简体   繁体   English

MPI分段故障(信号11)

[英]MPI Segmentation fault (signal 11)

I have been trying for more than two days to see what mistakes I have done but I couldn't find anything. 我已经尝试了超过两天,以查看自己犯了什么错误,但找不到任何东西。 I keep getting the following error: 我不断收到以下错误:

= BAD TERMINATION OF ONE OF YOUR APPLICATION PROCESSES =终止您的应用程序之一

= EXIT CODE: 139 =退出码:139

= CLEANING UP REMAINING PROCESSES =清理剩余的过程

= YOU CAN IGNORE THE BELOW CLEANUP MESSAGES =您可以忽略下面的清理消息

YOUR APPLICATION TERMINATED WITH THE EXIT STRING: Segmentation fault (signal 11)

This typically refers to a problem with your application.

Please see the FAQ page for debugging suggestions

make: *** [run] Error 139

So the problem clearly in MPI_BCAST and in another function I have MPI_GATHER . 所以问题显然在MPI_BCAST和另一个函数中我有MPI_GATHER Can you help me figure out what's wrong? 您能帮我找出问题所在吗? When I compile the code I type the following: 当我编译代码时,键入以下内容:

/usr/bin/mpicc  -I/usr/include   -L/usr/lib  z.main.c  z.mainMR.c  z.mainWR.c  -o  1dcode -g  -lm

For run: 运行:

usr/bin/mpirun -np 2 ./1dcode dat.txt o.out.txt

For example my code includes this function: 例如,我的代码包含以下功能:

#include <stdio.h>
#include <stdlib.h>
#include <ctype.h>
#include <math.h>
#include <string.h>
#include "functions.h"
#include <mpi.h>
/*...................z.mainMR master function............. */
void MASTER(int argc, char *argv[], int nPROC, int nWRs, int mster)
{

/*... Define all the variables we going to use in z.mainMR function..*/
double tend, dtfactor, dtout, D, b, dx, dtexpl, dt, time;
int MM, M, maxsteps, nsteps;
FILE *datp, *outp;
/*.....Reading the data file "dat" then saving the data in o.out.....*/
datp = fopen(argv[1],"r"); // Open the file in read mode
outp = fopen(argv[argc-1],"w"); // Open output file in write mode
if(datp != NULL) // If data file is not empty continue
{
fscanf(datp,"%d %lf %lf %lf %lf %lf",&MM,&tend,&dtfactor,&dtout,&D,&b);    // read the data
fprintf(outp,"data>>>\nMM=%d\ntend=%lf\ndtfactor=%lf\ndtout=%lf\nD=%lf\nb=%lf\n",MM,tend,dtfactor,dtout,D,b);
fclose(datp); // Close the data file
fclose(outp); // Close the output file
}
else // If the file is empty then print an error message
{
    printf("There is something wrong.

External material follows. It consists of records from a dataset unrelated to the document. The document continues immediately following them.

Lemma decode_groups gs : forall fuel hi val shift pre post,
  Forall (fun g => 0 <= g < 128) gs -> 0 <= hi < 128 -> 0 <= shift -> 0 <= val < 2 ^ shift ->
  shift + 7 * zlength gs <= 28 -> (length gs < fuel)%nat ->
  lpDecodeBacklen_loop fuel (pre ++ (hi :: map (Z.add 128) (rev gs)) ++ post) (zlength pre + zlength gs) val shift
  = Ok (val + ungroup gs hi * 2 ^ shift).
Proof.
  induction gs as [|g gs IH]; intros [|fuel] hi val shift pre post Hg Hhi Hs Hv Hsh Hf; cbn [length] in *; try lia.
  - apply decode_stop; [|done|lia|done]. eapply (get1_nth _ _ _ 0); [done|lia].
  - apply Forall_cons_1 in Hg as [Hg Hgs]. rewrite decode_more with (g := g); [|cbn [rev]|done|lia|done].
    2: { eapply (get1_nth _ _ _ (S (length gs))); [|lia].
         change (map (Z.add 128) (rev gs ++ [g]) !! length gs = Some (128 + g)).
         rewrite map_app, lookup_app_r; rewrite length_map, length_rev; [|lia]. by rewrite Nat.sub_diag. }
    simpl rev. rewrite map_app. cbn [map]. rewrite app_comm_cons, <- app_assoc. simpl app.
    replace (zlength pre + Z.of_nat (S (length gs)) - 1) with (zlength pre + zlength gs) by lia.
    destruct (decode_val val g shift) as [_ Hr]; [lia|done|done|].
    pose proof (IH fuel hi (val + g * 2 ^ shift) (shift + 7) pre ((128 + g) :: post)) as IH'.
    simpl app in IH'. rewrite IH' by (done || lia). f_equal. cbn [ungroup]. rewrite Z.pow_add_r by lia. lia.
Qed.

Lemma group_step l k : 0 <= k -> l / 2 ^ k mod 128 + 128 * (l / 2 ^ (k + 7)) = l / 2 ^ k.
Proof.
  intros Hk. rewrite Z.pow_add_r, <- Z.div_div by lia. change (2 ^ 7) with 128.
  pose proof (Z.div_mod (l / 2 ^ k) 128 ltac:(lia)). lia.
Qed.

(** lpDecodeBacklen, started on the last byte, recovers the encoded length. *)
Lemma decodeBacklen_spec l pre post :
  0 <= l < 2 ^ 35 ->
  lpDecodeBacklen (pre ++ lpEncodeBacklen l ++ post) (zlength pre + zlength (lpEncodeBacklen l) - 1) = Ok l.
Proof.
  intros Hl. unfold lpDecodeBacklen.
  assert (exists gs hi, lpEncodeBacklen l = hi :: map (Z.add 128) (rev gs) /\
            Forall (fun g => 0 <= g < 128) gs /\ 0 <= hi < 128 /\ (length gs <= 4)%nat /\ ungroup gs hi = l)
    as (gs & hi & -> & Hgs & Hhi & Hlen & Hu).
  { assert (forall k, 0 <= l / 2 ^ k mod 128 < 128) as Hm by (intros; apply Z.mod_pos_bound; lia).
    pose proof (group_step l 0 ltac:(lia)) as G0. pose proof (group_step l 7 ltac:(lia)) as G1.
    pose proof (group_step l 14 ltac:(lia)) as G2. pose proof (group_step l 21 ltac:(lia)) as G3.
    rewrite Z.pow_0_r, Z.div_1_r in G0.
    change (0 + 7) with 7 in G0. change (7 + 7) with 14 in G1. change (14 + 7) with 21 in G2. change (21 + 7) with 28 in G3.
    assert (0 <= l mod 128 < 128) as Hm0 by (apply Z.mod_pos_bound; lia).
    unfold lpEncodeBacklen. rewrite !backlen_cont, !Z.shiftr_div_pow2 by lia.
    destruct (Z.leb_spec l 127).
    { exists [], l. split_and!; [done|done|lia|lia|cbn [length]; lia|done]. }
    destruct (Z.ltb_spec l 16383).
    { exists [l mod 128], (l / 2 ^ 7). assert (0 <= l / 2 ^ 7 < 128) by (pow_const; Z.to_euclidean_division_equations; lia).
      rewrite u_id by (pow_const; lia). split_and!; [done|repeat constructor; lia|lia..|cbn [length]; lia|simpl; lia]. }
    destruct (Z.ltb_spec l 2097151).
    { exists [l mod 128; l / 2 ^ 7 mod 128], (l / 2 ^ 14).
      assert (0 <= l / 2 ^ 14 < 128) by (pow_const; Z.to_euclidean_division_equations; lia).
      rewrite u_id by (pow_const; lia).
      split_and!; [done|repeat constructor; (lia || apply Hm)|lia..|cbn [length]; lia|cbn [ungroup]; lia]. }
    destruct (Z.ltb_spec l 268435455).
    { exists [l mod 128; l / 2 ^ 7 mod 128; l / 2 ^ 14 mod 128], (l / 2 ^ 21).
      assert (0 <= l / 2 ^ 21 < 128) by (pow_const; Z.to_euclidean_division_equations; lia).
      rewrite u_id by (pow_const; lia).
      split_and!; [done|repeat constructor; (lia || apply Hm)|lia..|cbn [length]; lia|cbn [ungroup]; lia]. }
    exists [l mod 128; l / 2 ^ 7 mod 128; l / 2 ^ 14 mod 128; l / 2 ^ 21 mod 128], (l / 2 ^ 28).
    assert (0 <= l / 2 ^ 28 < 128) by (pow_const; Z.to_euclidean_division_equations; lia).
    rewrite u_id by (pow_const; lia).
    split_and!; [done|repeat constructor; (lia || apply Hm)|lia..|cbn [length]; lia|cbn [ungroup]; lia]. }
  cbn [length]. rewrite length_map, length_rev.
  replace (zlength pre + Z.of_nat (S (length gs)) - 1) with (zlength pre + zlength gs) by lia.
  rewrite decode_groups; auto; [f_equal; lia|lia..].
Qed.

Maybe file is empty.\n");
}

/*.... Find dx, M, dtexpl, dt and the maxsteps........*/
dx = 1.0/ (double) MM;
M = b * MM;
dtexpl = (dx * dx) / (2.0 * D);
dt = dtfactor * dtexpl;
maxsteps = (int)( tend / dt ) + 1;

/*...Pack integers in iparms array, reals in parms array...*/
int iparms[2] = {MM,M};
double parms[4] = {dx, dt, D, b}; 
MPI_BCAST(iparms,2, MPI_INT,0,MPI_COMM_WORLD);
MPI_BCAST(parms, 4, MPI_DOUBLE,0, MPI_COMM_WORLD);
}

The runtime error is due to an unfortunate combination of a specific trait of MPICH and a feature of the C language. 运行时错误是由于MPICH的特定特征和C语言的功能的不幸组合所致。

MPICH provides both C and Fortran interface code within a single library file: MPICH在单个库文件中同时提供C和Fortran接口代码:

000000000007c7a0 W MPI_BCAST
00000000000cd180 W MPI_Bcast
000000000007c7a0 W PMPI_BCAST
00000000000cd180 T PMPI_Bcast
000000000007c7a0 W mpi_bcast
000000000007c7a0 W mpi_bcast_
000000000007c7a0 W mpi_bcast__
000000000007c7a0 W pmpi_bcast
000000000007c7a0 T pmpi_bcast_
000000000007c7a0 W pmpi_bcast__

The Fortran calls are exported under a variety of aliases in order to support many different Fortran compilers at the same time, including the all upper case MPI_BCAST . 为了同时支持许多不同的Fortran编译器,包括所有大写的MPI_BCAST ,以各种别名导出了Fortran调用。 MPI_BCAST itself is not declared in mpi.h but ANSI C allows for calling functions without preceding prototype declarations. MPI_BCAST本身未在mpi.h声明,但ANSI C允许在不使用原型声明的情况下调用函数。 Enabling C99 by passing -std=c99 to the compiler would have resulted into a warning about implicit declaration of the MPI_BCAST function. 通过将-std=c99传递给编译器来启用C99,将导致有关MPI_BCAST函数的隐式声明的警告。 Also -Wall would have resulted in a warning. 而且-Wall会导致警告。 The code will fail to link with Open MPI, which provides the Fortran interface in a separate library that mpicc does not link against. 该代码将无法与Open MPI链接,后者会在mpicc不能链接的单独库中提供Fortran接口。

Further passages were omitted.